I know this is far from the fancy cake recipes I usually throw your way, but I wanted to whip up a post on a quick and easy recipe that can greatly enhance (or save) your cakes!
Simple syrup is super useful in the cake baker’s kitchen, but it’s also got many other uses.
What is Simple Syrup?
Simple Syrup is a mixture of sugar and water that is heated briefly so the sugar dissolves. There’s really not much to it at all.
One of the main uses of it in baking is to add moisture to cakes. As much as we try, sometimes our cakes come out drier than we would like, especially if there’s a chance they’ve been overbaked. Simple syrup can help add or bring back any moisture lost during the baking process.

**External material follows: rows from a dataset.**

(* ===== verification/NlbRules.v ===== *)
(** * Rules that let an NLB reach its instances (aws_loadbalancer.go, aws.go)

    The managed security group of a network load balancer, and the rules on the groups
    of the instances: client traffic, health checks and path MTU discovery.  The
    permission sets of the source are maps shared with the caller: the operations that
    change them return their new content. *)

From S2P Require Import Prelude GoLib Effects AwsApi IPPermissions Tags Config Cloud SecurityGroups NetIP Sha TargetGroups.
From Stdlib Require Import Ascii.
Import Strings Errors Strconv.

Definition defaultHealthCheckPort := "traffic-port".
Definition ProtocolEnumUdp := "UDP".

(** ** The security group of the load balancer *)
Definition GetSecurityGroupNameForNLB (clusterName : string) (svc : Service) : string :=
  let uuid := sha256_hex (clusterName +:+ svc_Name svc +:+ svc_Namespace svc +:+ svc_UID svc) in
  "k8s-" +:+ take 8 (keep_bytes is_alnum (svc_Namespace svc)) +:+
  "-" +:+ take 8 (keep_bytes is_alnum (svc_Name svc)) +:+
  "-" +:+ take 10 uuid.

(** The groups to attach, and whether they are ours. *)
Definition ensureNLBSecurityGroup {GR : GoRange} (c : Cloud) (clusterName : string) (svc : Service)
    (existingLB : option LoadBalancerV2) : prog awsE (result (list string * bool)) :=
  let annotations := svc_Annotations svc in
  let? isManaged := Ret (IsNLBSecurityGroupModeManaged (c_cfg c))
    else wrap "error checking NLB security group mode: %w" [] in
  if negb isManaged then
    match existingLB with
    | Some lb => Ret (Ok (elems (nlb_SecurityGroups lb), false))
    | None => Ret (Ok ([], false))
    end
  else
  if match existingLB with
     | Some lb => length (elems (nlb_SecurityGroups lb)) =? 0
     | None => false
     end then Ret (Ok ([], false))
  else
  let byoSGList := getSGListFromAnnotation
    (mapget annotations ServiceAnnotationLoadBalancerSecurityGroups) in
  if 0 <? length byoSGList then Ret (Ok (byoSGList, false)) else
  let sgName := GetSecurityGroupNameForNLB clusterName svc in
  let sgDescription := "[k8s] Managed SecurityGroup for LoadBalancer" in
  let additionalTags := getKeyValuePropertiesFromAnnotation annotations
    ServiceAnnotationLoadBalancerAdditionalTags in
  let? securityGroupID := createSecurityGroup c sgName sgDescription additionalTags
    else wrap "unable to create security group for NLB: %w" [] in
  Ret (Ok ([securityGroupID], true)).

(** Both families of a list of CIDR blocks; nil slices when there is none. *)
Definition separateIPv4AndIPv6CIDRs (cidrs : list string) : slice IpRange * slice Ipv6Range :=
  foldl (λ '(ipv4Ranges, ipv6Ranges) cidr,
    match ParseCIDR_is4 cidr with
    | None => (ipv4Ranges, ipv6Ranges)
    | Some true => (Some (elems ipv4Ranges ++ [mkIpRange (Some cidr) None]), ipv6Ranges)
    | Some false => (ipv4Ranges, Some (elems ipv6Ranges ++ [mkIpv6Range (Some cidr) None]))
    end) (None, None) cidrs.

(** The ingress rule of a listener. *)
Definition listenerPermission (ec2SourceRanges : slice IpRange)
    (ec2Ipv6SourceRanges : slice Ipv6Range) (mapping : nlbPortMapping) : IpPermission :=
  mkIpPermission (Some (FrontendPort mapping)) (Some (ToLower (FrontendProtocol mapping)))
    (if 0 <? length (elems ec2SourceRanges) then ec2SourceRanges else None)
    (if 0 <? length (elems ec2Ipv6SourceRanges) then ec2Ipv6SourceRanges else None)
    None (Some (FrontendPort mapping)) None.

Section rules.
Context {GR : GoRange} {GS : GoSort}.

Definition ensureNLBSecurityGroupRules (securityGroupID : string) (sourceCIDRs : list string)
    (v2Mappings : list nlbPortMapping) : prog awsE (result unit) :=
  if String.eqb securityGroupID "" then Ret (Ok tt) else
  let (ec2SourceRanges, ec2Ipv6SourceRanges) := separateIPv4AndIPv6CIDRs sourceCIDRs in
  let ingressRules := foldl (λ rules mapping,
    Insert rules [listenerPermission ec2SourceRanges ec2Ipv6SourceRanges mapping])
    (NewIPPermissionSet []) v2Mappings in
  createSecurityGroupRules securityGroupID ingressRules ec2SourceRanges ec2Ipv6SourceRanges.

(** ** The rules of the instances *)

(** Traffic to one port from one block. *)
Definition trafficPermission (ruleDesc protocol : string) (port : Z) (cidr : string) : IpPermission :=
  mkIpPermission (Some port) (Some protocol)
    (if isIPv6CIDR cidr then None else Some [mkIpRange (Some cidr) (Some ruleDesc)])
    (if isIPv6CIDR cidr then Some [mkIpv6Range (Some cidr) (Some ruleDesc)] else None)
    None (Some port) None.

Definition trafficPermissions (ruleDesc protocol : string) (ports : gset Z) (cidrs : list string) :
    IPPermissionSet :=
  foldl (λ s port, foldl (λ s cidr, Insert s [trafficPermission ruleDesc protocol port cidr]) s cidrs)
    (NewIPPermissionSet []) (range_set ports).

(** The common end of both updates: revoke what carries the description and is not
    desired, then grant what is missing.  Returns the permissions of the group after. *)
Definition syncPermissions (c : Cloud) (sgID : string) (sgPerms desiredPerms : IPPermissionSet)
    (ruleDesc : string) : prog awsE (result IPPermissionSet) :=
  let! permsToGrant := no_panic (Difference desiredPerms sgPerms) in
  let! permsToRevoke := no_panic (Difference sgPerms desiredPerms) in
  let permsToRevoke := DeleteIf permsToRevoke (IPPermissionNotMatch (IPPermissionMatchDesc ruleDesc)) in
  let? sgPerms := (if 0 <? size permsToRevoke then
      let permsToRevokeList := List permsToRevoke in
      let? _ := removeSecurityGroupIngress c sgID permsToRevokeList in
      Ret (Ok (Delete sgPerms permsToRevokeList))
    else Ret (Ok sgPerms)) in
  if 0 <? size permsToGrant then
    let permsToGrantList := List permsToGrant in
    let? _ := addSecurityGroupIngress c sgID permsToGrantList in
    Ret (Ok (Insert sgPerms permsToGrantList))
  else Ret (Ok sgPerms).

Definition updateInstanceSecurityGroupForNLBTraffic (c : Cloud) (sgID : string)
    (sgPerms : IPPermissionSet) (ruleDesc protocol : string) (ports : gset Z)
    (cidrs : list string) : prog awsE (result IPPermissionSet) :=
  syncPermissions c sgID sgPerms (trafficPermissions ruleDesc protocol ports cidrs) ruleDesc.

(** The MTU rules that go with the client rules of a permission. *)
Definition mtuPermissions (perm : IpPermission) : list IpPermission :=
  (omap (λ ipRange,
     if Contains (ToString (ipr_Description ipRange)) NLBClientRuleDescription then
       Some (mkIpPermission (Some 3%Z) (Some "icmp")
         (Some [mkIpRange (CidrIp ipRange) (Some NLBMtuDiscoveryRuleDescription)]) None None
         (Some 4%Z) None)
     else None) (elems (IpRanges perm))) ++
  (omap (λ ipv6Range,
     if Contains (ToString (ip6_Description ipv6Range)) NLBClientRuleDescription then
       Some (mkIpPermission (Some 2%Z) (Some "icmpv6") None
         (Some [mkIpv6Range (CidrIpv6 ipv6Range) (Some NLBMtuDiscoveryRuleDescription)]) None
         (Some (-1)%Z) None)
     else None) (elems (Ipv6Ranges perm))).

Definition updateInstanceSecurityGroupForNLBMTU (c : Cloud) (sgID : string)
    (sgPerms : IPPermissionSet) : prog awsE (result IPPermissionSet) :=
  let desiredPerms := foldl (λ s perm, Insert s (mtuPermissions perm)) (NewIPPermissionSet [])
    (List sgPerms) in
  syncPermissions c sgID sgPerms desiredPerms NLBMtuDiscoveryRuleDescription.

(** The group of every instance. *)
Fixpoint desiredGroups (clusterSGs : gmap string SecurityGroup) (l : list Instance_)
    (desiredSGIDs : gset string) : prog awsE (result (gset string)) :=
  match l with
  | [] => Ret (Ok desiredSGIDs)
  | instance :: l =>
     let! r := no_panic (findSecurityGroupForInstance instance clusterSGs) in
     match r with
     | Err e => Ret (Err e)
     | Ok None => desiredGroups clusterSGs l desiredSGIDs
     | Ok (Some sg) => desiredGroups clusterSGs l (desiredSGIDs ∪ {[ToString (gi_GroupId sg)]})
     end
  end.

(** Client ports, client protocol and health-check ports of the mappings. *)
Fixpoint portSetsOf (portMappings : list nlbPortMapping) (clientPorts : gset Z)
    (clientProtocol : string) (healthCheckPorts : gset Z) : result (gset Z * string * gset Z) :=
  match portMappings with
  | [] => Ok (clientPorts, clientProtocol, healthCheckPorts)
  | port :: l =>
     let clientPorts := clientPorts ∪ {[TrafficPort port]} in
     let hc := hc_Port (HealthCheckConfig port) in
     match (if negb (String.eqb hc defaultHealthCheckPort) then to_int32 <$> ParseInt hc int_bits
            else Some (TrafficPort port)) with
     | None => Err (Errorf "Invalid health check port %v" [hc])
     | Some hcPort =>
        portSetsOf l clientPorts
          (if String.eqb (TrafficProtocol port) ProtocolEnumUdp then "udp" else clientProtocol)
          (healthCheckPorts ∪ {[hcPort]})
     end
  end.

(** The client blocks admit every address. *)
Definition clientCIDRsAllOpen (clientCIDRs : list string) : bool :=
  let ipv4ClientCIDRs := filter (λ cidr, isIPv6CIDR cidr = false) clientCIDRs in
  let ipv6ClientCIDRs := filter (λ cidr, isIPv6CIDR cidr = true) clientCIDRs in
  match ipv4ClientCIDRs with
  | [v4] => String.eqb v4 "0.0.0.0/0" &&
      match ipv6ClientCIDRs with
      | [] => true
      | [v6] => String.eqb v6 "::/0"
      | _ => false
      end
  | _ => false
  end.

(** The update of one group of the cluster. *)
Definition updateGroupForNLB (c : Cloud) (desiredSGIDs : gset string) (subnetCIDRs clientCIDRs : list string)
    (clientPorts : gset Z) (clientProtocol : string) (healthCheckPorts : gset Z)
    (clientRuleAnnotation healthRuleAnnotation : string) (sgID : string) (sg : SecurityGroup) :
    prog awsE (result unit) :=
  let original := Ungroup (NewIPPermissionSet (sg_IpPermissions sg)) in
  let? sgPerms :=
    (if bool_decide (sgID ∈ desiredSGIDs) then
       let? sgPerms :=
         (if negb (clientCIDRsAllOpen clientCIDRs) || negb (String.eqb clientProtocol "tcp") ||
             negb (bool_decide (healthCheckPorts = clientPorts)) then
            updateInstanceSecurityGroupForNLBTraffic c sgID original healthRuleAnnotation "tcp"
              healthCheckPorts subnetCIDRs
          else Ret (Ok original)) in
       updateInstanceSecurityGroupForNLBTraffic c sgID sgPerms clientRuleAnnotation clientProtocol
         clientPorts clientCIDRs
     else
       let? sgPerms := updateInstanceSecurityGroupForNLBTraffic c sgID original
         healthRuleAnnotation "tcp" ∅ [] in
       updateInstanceSecurityGroupForNLBTraffic c sgID sgPerms clientRuleAnnotation clientProtocol
         ∅ []) in
  if negb (Equal sgPerms (Ungroup (NewIPPermissionSet (sg_IpPermissions sg)))) then
    let? _ := updateInstanceSecurityGroupForNLBMTU c sgID sgPerms in Ret (Ok tt)
  else Ret (Ok tt).

Definition updateInstanceSecurityGroupsForNLB (c : Cloud) (lbName : string)
    (instances : gmap string Instance_) (subnetCIDRs clientCIDRs : list string)
    (portMappings : list nlbPortMapping) : prog awsE (result unit) :=
  if cfg_DisableSecurityGroupIngress (c_cfg c) then Ret (Ok tt) else
  let? clusterSGs := getTaggedSecurityGroups c
    else (λ err, Errorf "error querying for tagged security groups: %q" [Error err]) in
  let? desiredSGIDs := desiredGroups clusterSGs (range_map instances).*2 ∅ in
  let? clusterSGs := loop (λ clusterSGs sgID,
    let? sg := findSecurityGroup sgID
      else (λ err, Errorf "error finding instance group: %q" [Error err]) in
    match sg with
    | None => Ret (Err (Errorf "error finding security group: %s" [sgID]))
    | Some sg => Ret (Ok (<[sgID := sg]> clusterSGs))
    end) (range_set (desiredSGIDs ∖ dom clusterSGs)) clusterSGs in
  let? (clientPorts, clientProtocol, healthCheckPorts) := Ret (portSetsOf portMappings ∅ "tcp" ∅) in
  let clientRuleAnnotation := Sprintf "%s=%s" [NLBClientRuleDescription; lbName] in
  let healthRuleAnnotation := Sprintf "%s=%s" [NLBHealthCheckRuleDescription; lbName] in
  each (λ '(sgID, sg), updateGroupForNLB c desiredSGIDs subnetCIDRs clientCIDRs clientPorts
    clientProtocol healthCheckPorts clientRuleAnnotation healthRuleAnnotation sgID sg)
    (range_map clusterSGs).

End rules.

All you have to do is drizzle the syrup onto your cooled cake layers while you’re assembling your cake. This is most effective if you’ve trimmed the crust from the top of your cakes.
I never do that, because mine usually bake up very flat, so instead I use a bamboo skewer to poke holes into the cake layers, and then drizzle the syrup onto them.

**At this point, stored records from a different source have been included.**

(* ===== verification/NlbIsolation.v ===== *)
(** * Whose rules a network load balancer changes

    The rules on the groups of the instances carry, in the description of their sources,
    the load balancer they serve.  The update for one load balancer changes its own rules,
    and the path-MTU rules, which the load balancers share, only as far as no other load
    balancer needs them; where EC2 has merged sources of several load balancers into one
    rule, that rule is treated as a whole. *)

From S2P Require Import Prelude GoLib Effects Json AwsApi IPPermissions Tags Config Cloud SecurityGroups SecurityGroupFacts NetIP Sha TargetGroups TargetGroupFacts NlbRules Nlb NlbFacts.
From Stdlib Require Import Ascii.
Import Strings Errors Strconv.

(** ** Descriptions *)

(** The descriptions of the sources of a rule. *)
Definition descriptions (p : IpPermission) : list string :=
  ((λ r, ToString (ipr_Description r)) <$> elems (IpRanges p)) ++
  ((λ r, ToString (ip6_Description r)) <$> elems (Ipv6Ranges p)) ++
  ((λ r, ToString (pl_Description r)) <$> elems (PrefixListIds p)) ++
  ((λ r, ToString (ug_Description r)) <$> elems (UserIdGroupPairs p)).

(** The sources of the rule are of one kind, and it has at most one IPv6 source. *)
Definition separate (p : IpPermission) : Prop :=
  (elems (Ipv6Ranges p) = [] ∧ elems (PrefixListIds p) = [] ∧ elems (UserIdGroupPairs p) = []) ∨
  (elems (IpRanges p) = [] ∧ length (elems (Ipv6Ranges p)) ≤ 1 ∧ elems (PrefixListIds p) = [] ∧
     elems (UserIdGroupPairs p) = []) ∨
  (elems (IpRanges p) = [] ∧ elems (Ipv6Ranges p) = [] ∧ elems (UserIdGroupPairs p) = []) ∨
  (elems (IpRanges p) = [] ∧ elems (Ipv6Ranges p) = [] ∧ elems (PrefixListIds p) = []).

I kind of change up the tools I use to drizzle the syrup depending on what makes most sense for me at the time. If it’s a plain syrup, I use a squeeze bottle to drizzle it on. I always have a batch of it made and stored in the fridge, and I find this is the easiest way to use it.

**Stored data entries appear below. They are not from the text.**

(** ** The contract *)

(** A load balancer that existed is still there with the wanted listeners it had. *)
Definition nlb_kept (mappings : list nlbPortMapping) W0 W : Prop :=
  ∀ arn w0, W0 = Some (arn, w0) → ∃ w, W = Some (arn, w) ∧
    ∀ f, f ∈ frontend <$> mappings → has w0 f → has w f.
Definition nlb_exact (mappings : list nlbPortMapping) W : Prop :=
  ∃ arn w, W = Some (arn, w) ∧ ∀ f, has w f ↔ f ∈ frontend <$> mappings.
Definition nlb_distinct W : Prop := distinct (listeners_of W).

(** How a run for the load balancer [name] ends. *)
Definition nlb_ends {A} (name : string) (mappings : list nlbPortMapping) W0 (t : list (event awsE))
    (o : outcome (result A)) : Prop :=
  tracked (nlb_serves name) W0 (nlb_kept mappings W0) t ∧
  match o with Done (Ok _) => tracked (nlb_serves name) W0 (nlb_exact mappings) t | _ => True end.

Lemma ends_nlb {A} name lb W0 mappings t (o : outcome (result A)) :
  ends name lb W0 mappings t o → nlb_ends name mappings W0 t o.
Proof.
  intros [Hk He]. split.
  - eapply tracked_mono; [exact Hk|]. intros W (Ha & w & -> & Hw) arn w0 E. rewrite (Ha _ _ E).
    exists w. split; [done|]. intros f Hf H0. apply (Hw f Hf). by rewrite E.
  - destruct o as [[a|e]|s]; [|done..]. eapply tracked_mono; [exact He|].
    intros W (_ & w & -> & Hw). by eexists _, w.
Qed.

Lemma nlb_kept_same mappings W0 : nlb_kept mappings W0 W0.
Proof. intros arn w0 ->. by exists w0. Qed.

Section contract.
Context {GR : GoRange} (c : Cloud) (nn : NamespacedName) (instanceIDs : list string) (name : string).

Lemma quiet_describe n : all_calls quiet (describeLoadBalancerv2 n).
Proof. unfold describeLoadBalancerv2. calls; done. Qed.

Lemma wp_ensureLoadBalancerv2 mappings subnetIDs internal annotations groups service W0 t :
  nlb_distinct W0 → tracked (nlb_serves name) W0 (λ W, W = W0) t →
  wp (ensureLoadBalancerv2 c nn name mappings instanceIDs subnetIDs internal annotations groups service)
     (nlb_ends name mappings W0) t.
Proof.
  intros Hd H0. assert (∀ A t (o : outcome (result A)), tracked (nlb_serves name) W0 (λ W, W = W0) t →
    (∀ a, o ≠ Done (Ok a)) → nlb_ends name mappings W0 t o) as Hfail.
  { intros A t' o Ht Ho. split; [eapply tracked_mono; [exact Ht|intros W ->; apply nlb_kept_same]|].
    destruct o as [[a|]|]; [by destruct (Ho a)|done..]. }
  unfold ensureLoadBalancerv2, describeLoadBalancerv2. rewrite wp_try, wp_bind. intros r.
  assert (tracked (nlb_serves name) W0 (λ W, W = W0) (t ++ [Ev (ELBV2 (DescribeLoadBalancers [name] [])) r])) as Ht0.
  { eapply tracked_snoc; [exact H0|]. by apply quiet_stable. }
  destruct r as [lbs|e]; cbn [andThen app wp].
  - destruct (filter _ lbs) as [|lb rest] eqn:Ef; cbn [wp]; [by apply Hfail|].
    assert (tracked (nlb_serves name) W0 (at_lb lb W0 (λ w, w = listeners_of W0))
      (t ++ [Ev (ELBV2 (DescribeLoadBalancers [name] [])) (Ok lbs)])) as Ht.
    { eapply tracked_snoc; [exact H0|]. intros W W' -> [-> Hs]. rewrite Ef in Hs.
      destruct (Hs eq_refl eq_refl lb eq_refl) as [w ->]. split; [by intros ? ? [= ->]|by exists w]. }
    rewrite wp_try. cbn [wp]. destruct (validateIPFamilyInfo _ _) as [[]|e]; cbn [wp]; [|by apply Hfail].
    rewrite wp_try. eapply wp_mono; [by apply wp_updateNLB|].
    intros t' [[x|e]|s] [Hk Hok]; [|by apply (ends_nlb _ lb); split..].
    eapply wp_mono; [by apply wp_tail|]. intros t2 o. apply ends_nlb.
  - rewrite not_found_cases. case_decide as He; cbn [wp]; [|by apply Hfail].
    rewrite wp_try. cbn [wp]. destruct (validateIPFamilyInfo _ _) as [[]|e']; cbn [wp]; [|by apply Hfail].
    unfold createNLB. rewrite !wp_try. cbn [wp].
    destruct (perSubnet _ _ _ _) as [allocations|e']; cbn [wp]; [|by apply Hfail].
    rewrite wp_try. cbn [wp]. destruct (perSubnet _ _ _ _) as [addresses|e']; cbn [wp]; [|by apply Hfail].
    destruct (createSubnetMappings _ _ _) as [sms|]; cbn [no_panic bind wp]; [|by apply Hfail].
    rewrite wp_try_with. set (t0 := t ++ _) in *. intros r. set (ev1 := Ev _ r).
    destruct r as [lbs|e']; cbn [wp]; [|apply Hfail; [|done]; eapply tracked_snoc; [exact Ht0|by intros W W' -> ->]].
    assert (tracked (nlb_serves name) W0 (λ W, W0 = None ∧ ∃ arn, W = Some (arn, ∅) ∧
      ∀ lb, head lbs = Some lb → nlb_LoadBalancerArn lb = arn) (t0 ++ [ev1])) as Hnew.
    { eapply tracked_snoc; [exact Ht0|]. intros W W' -> Hs. cbn in Hs. by rewrite String.eqb_refl in Hs. }
    destruct (head lbs) as [lb|] eqn:Eh; cbn [no_panic bind wp].
    2: { split; [|done]. eapply tracked_mono; [exact Hnew|]. intros W [E _] arn w0 ?. congruence. }
    rewrite <-wp_try. assert (tracked (nlb_serves name) W0
      (at_lb lb W0 (λ w, w = listeners_of W0 ∧ listeners_of W0 = ∅)) (t0 ++ [ev1])) as Ht.
    { eapply tracked_mono; [exact Hnew|]. intros W (E & arn & -> & Harn). split; [by rewrite E|].
      exists ∅. rewrite (Harn lb eq_refl), E. done. }
    rewrite !wp_try. eapply wp_mono; [by apply wp_createListeners|].
    intros t' [[[]|e']|s] [Hk Hok]; [|by apply (ends_nlb _ lb); split..]. rewrite wp_try.
    eapply wp_mono; [eapply wp_quiet; [apply quiet_reconcileLBAttributes|exact Hok]|].
    intros t2 [[[]|e']|s] Ht2; cbn [wp]; [|by apply (ends_nlb _ lb), ends_exact..].
    eapply wp_mono; [by apply wp_tail|]. intros t3 o. apply ends_nlb.
Qed.
End contract.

If I’ve made a flavoured syrup for a specific cake, then I’m usually too lazy to transfer it into a bottle, so I just dip a pastry brush into it and generously soak the cake with it.
If you don’t have either of those, a good old teaspoon will work just fine. This is what my mom always used to do. She’d soak her cakes in unsweetened black tea. They were delicious!!
How do you make Simple Syrup?
This is the easiest recipe you will ever make. Put sugar and water into a pot, stir, bring to a boil, and simmer for a minute. That’s it! How much you make is totally up to you, but I like to make a large(ish) batch and keep it in the fridge so that I have it when I need it.
Typically, the ratio is 1:1 granulated sugar to water, but you can make a more concentrated thicker version that is 2:1 sugar to water.
The uses for simple syrup go well beyond cakes. It is often used to sweeten cocktails, and I love using it to flavour iced beverages — iced coffee, iced tea, lemonade, etc.
Since sugar takes forever to dissolve in cold water (and often doesn’t dissolve completely), the syrup helps to sweeten these drinks without having to worry about grainy bits of sugar.
I don’t understand why it’s not common practice to have it served with iced beverages. Especially in the US, where you guys don’t sweeten your iced tea (blasphemy!!). A shot of syrup on the side would go a long way.
EDIT: Apparently those of you in the south DO sweeten your iced tea (my kinda people!).
How do you store it?
Simple syrup (1:1 sugar to water) should be stored in the fridge in an airtight container. I have mine in the fridge in a squeeze bottle, but I put a piece of plastic wrap between the cap and the bottle to seal it in. It will last for a month this way.
If you make a more concentrated syrup (2:1 sugar to water) it will last up to 6 months in the refrigerator. You could also freeze either version in an airtight (non-glass — could crack) container for up to a year.
There are seemingly endless ways of flavouring simple syrup, and using it to enhance the flavour of your baked goods or your cocktails/beverages. You can infuse the syrup with different herbs, spices, citrus peels, or add your favourite liqueur.
If adding liqueur, I always recommend to add it at the very end, after you’ve taken it off the heat. This helps ensure the alcohol doesn’t cook off. Here are some examples of recipes where I’ve used it:
- Black Forest Cake
- Lemon Blueberry Cake
- Almond Amaretto Cake
- Earl Grey Cake
- Tiramisu Cake
- Kahlua Cake
- Meyer Lemon Bundt Cake
Tips for making Simple Syrup
- You can make a regular syrup using a 1:1 ratio of sugar to water, or a rich syrup using a 2:1 ratio.
- The syrup should be refrigerated, and can be frozen. Regular syrup will last for a month in the fridge, rich syrup for 6 months. Frozen, they each last for a year.
- You can use other sugars to make it if you prefer.
- The syrup can be infused with a variety of herbs and spices, or citrus peels.
- If adding alcohol, add it at the end, after you’ve taken it off the heat.
- 3/4 cup granulated sugar
- 3/4 cup water
- flavouring optional
- Place sugar and water into a pot over med-high heat. Stir to dissolve sugar and cook until mixture boils. Boil for 1 minute. Cool before use.